Background Potassium (K+), predominantly intracellular, has several critical physiological functions. Dietary K+ is considered important in hypertension and stroke but its role in RA though sparsely described remains speculative.

Objectives To estimate intake of dietary K+ in RA patients and correlate with clinical variables and pain in particular.

Methods 139 RA patients (79% women, mean age 46.3 years, median duration illness 4 years) on supervised DMARD (60%methorexate, 22% steroids) and 165 unrelated healthy controls (mean age 36.1 years)were interviewed by TK for a 3 day recall diet survey following oral consent during the period Jun 2012-Feb 2013. Patients were selected in no particular order from the CRD clinic in Pune metropolis (State Maharashtra, West India) during routine follow up.
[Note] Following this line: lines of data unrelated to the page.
(** [get_typescript_type].  In the array case the element schema is
    [prop_schema.get('items', {})]; for the empty schema the function gives
    ['any'], which is the [default] handed to [lookup_with]
    (see [get_typescript_type_by_tag]). *)
Fixpoint get_typescript_type (prop_schema : json) : result string :=
  match prop_schema with
  | JObj d =>
      let json_type :=
        match Py.lookup "type" d with Some t => t | None => JStr "any" end in
      if Py.eq_str json_type "string" then
        match Py.lookup "enum" d with
        | Some enum => enum_union enum
        | None => Ok "string"
        end
      else if Py.eq_str json_type "number" || Py.eq_str json_type "integer"
      then Ok "number"
      else if Py.eq_str json_type "boolean" then Ok "boolean"
      else if Py.eq_str json_type "array" then
        let* item_type := lookup_with get_typescript_type (Ok "any") "items" d in
        Ok (item_type ++ "[]")
      else if Py.eq_str json_type "object" then Ok "Record<string, any>"
      else Ok "any"
  | _ => Raise AttributeError
  end.

(** [get_python_type], with the same treatment of the element schema. *)
Fixpoint get_python_type (prop_schema : json) : result string :=
  match prop_schema with
  | JObj d =>
      let json_type :=
        match Py.lookup "type" d with Some t => t | None => JStr "Any" end in
      if Py.eq_str json_type "string" then Ok "str"
      else if Py.eq_str json_type "number" then Ok "float"
      else if Py.eq_str json_type "integer" then Ok "int"
      else if Py.eq_str json_type "boolean" then Ok "bool"
      else if Py.eq_str json_type "array" then
        let* item_type := lookup_with get_python_type (Ok "Any") "items" d in
        Ok ("list[" ++ item_type ++ "]")
      else if Py.eq_str json_type "object" then Ok "dict[str, Any]"
      else Ok "Any"
  | _ => Raise AttributeError
  end.

Definition to_dict (self : MCPToolSchema) : json :=
  JObj [ ("name", JStr (name self));
         ("description", description self);
         ("input_schema", input_schema self);
         ("output_schema", output_schema self);
         ("annotations", annotations self);
         ("node_type", JStr (node_type self));
         ("class_name", JStr (class_name self)) ].

Definition from_dict (data : json) : result MCPToolSchema :=
  let* name_arg := Py.getitem data "name" in
  let* description_arg := Py.get_none data "description" in
  let* input_schema_arg := Py.get data "input_schema" empty_dict in
  let* output_schema_arg := Py.get_none data "output_schema" in
  let* annotations_arg := Py.get_none data "annotations" in
  MCPToolSchema_init name_arg description_arg input_schema_arg
    output_schema_arg annotations_arg.

(** ** [urllib.parse.urlparse]

    The library function [_extract_tools_standalone] calls, as far as the
    scheme, the network location and the path go: leading controls and
    spaces are stripped, TAB, CR and LF are removed, a scheme is split off
    at the first colon, a network location after a double slash, then the
    fragment, the query and (for the schemes that have them) the parameters
    of the last path segment.  A bracket without its partner in the network
    location raises [ValueError]; what stands between brackets is not
    looked at. *)

Module Urllib.

Record ParseResult : Type := {
  scheme : string;
  netloc : string;
  path : string;
}.

Fixpoint remove (p : ascii -> bool) (s : string) : string :=
  match s with
  | EmptyString => EmptyString
  | String c s' => if p c then remove p s' else String c (remove p s')
  end.

(** The part of [s] before the first character in the class [p]. *)
Fixpoint before (p : ascii -> bool) (s : string) : string :=
  match s with
  | EmptyString => EmptyString
  | String c s' => if p c then EmptyString else String c (before p s')
  end.

(** The part of [s] from the first character in the class [p] on. *)
Fixpoint from (p : ascii -> bool) (s : string) : string :=
  match s with
  | EmptyString => EmptyString
  | String c s' => if p c then s else from p s'
  end.

Fixpoint all (p : ascii -> bool) (s : string) : bool :=
  match s with
  | EmptyString => true
  | String c s' => p c && all p s'
  end.

Definition is_char (a : ascii) (c : ascii) : bool := Ascii.eqb a c.

Definition is_c0_or_space (c : ascii) : bool := (Char.code c <=? 32)%N.

Definition is_unsafe (c : ascii) : bool :=
  (Char.code c =? 9)%N || (Char.code c =? 13)%N || (Char.code c =? 10)%N.

Definition is_alpha (c : ascii) : bool := Char.is_lower c || Char.is_upper c.

Definition is_scheme_char (c : ascii) : bool :=
  is_alpha c || Char.is_digit c ||
  is_char "+" c || is_char "-" c || is_char "." c.

Definition is_netloc_end (c : ascii) : bool :=
  is_char "/" c || is_char "?" c || is_char "#" c.

Definition uses_params : list string :=
  [ ""; "ftp"; "hdl"; "prospero"; "http"; "imap"; "https"; "shttp"; "rtsp";
    "rtspu"; "sip"; "sips"; "mms"; "sftp"; "tel" ].

(** [(scheme, rest)]: the scheme is split off when the text before the
    first colon is not empty, starts with a letter and is made of scheme
    characters. *)
Definition split_scheme (url : string) : string * string :=
  let head := before (is_char ":") url in
  let tail := from (is_char ":") url in
  match head, tail with
  | String c _, String _ rest =>
      if is_alpha c && all is_scheme_char head
      then (Str.lower head, rest)
      else (EmptyString, url)
  | _, _ => (EmptyString, url)
  end.

(** [_splitparams]: the path without the parameters of its last segment. *)
Fixpoint split_params (url : string) : string :=
  match url with
  | EmptyString => EmptyString
  | String c url' =>
      if Py.has_char "/" url' then String c (split_params url')
      else before (is_char ";") url
  end.

Definition urlparse (url : string) : result ParseResult :=
  let url := Str.lstrip is_c0_or_space url in
  let url := remove is_unsafe url in
  let '(scheme, url) := split_scheme url in
  let '(netloc, url) :=
    if Str.startswith "//" url
    then (before is_netloc_end (Str.drop 2 url),
          from is_netloc_end (Str.drop 2 url))
    else (EmptyString, url) in
  if xorb (Py.has_char "[" netloc) (Py.has_char "]" netloc)
  then Raise (ValueError "Invalid IPv6 URL")
  else
    let url := before (is_char "#") url in
    let url := before (is_char "?") url in
    let url :=
      if List.existsb (String.eqb scheme) uses_params && Py.has_char ";" url
      then split_params url else url in
    Ok {| scheme := scheme; netloc := netloc; path := url |}.

End Urllib.

(** ** The file system

    A path is the text of a normalised [Path]; [dir / name] puts a slash
    between a directory and a relative name.  A file that [json.dump] wrote
    is held as the document it holds, which is what [json.load] gives back;
    a file written with [f.write] is held as its text.  Directories are
    implicit in the paths of the files, so [mkdir] changes nothing, and
    writing never fails. *)

Inductive file : Type :=
| Text (content : string)
| Json (document : json).

Definition joinpath (dir name_ : string) : string := dir ++ "/" ++ name_.

(** [with open(path, 'w') as f: f.write(content)] and
    [with open(path, 'w') as f: json.dump(document, f, indent=2)] *)
Definition write_text (path : string) (content : string)
  (fs : gmap string file) : gmap string file :=
  <[path := Text content]> fs.

Definition json_dump (path : string) (document : json)
  (fs : gmap string file) : gmap string file :=
  <[path := Json document]> fs.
Clinical data was extracted from standard rheumatology case record forms; mean pain VAS (range 0-10 cms) was 4.75 cm (±1.67). National Indian dietary and food composition standards (2007) were referred (NIN, ICMR, Hyderabad) to calculate dietary K+, and other minerals and composition (data not shown); recommended dietary allowance for K+ is 3750 mg for men and 3225 mg for women (1). SPSS stat software used: significant p<0.05 (non parametric); unless stated standard deviation shown in parenthesis.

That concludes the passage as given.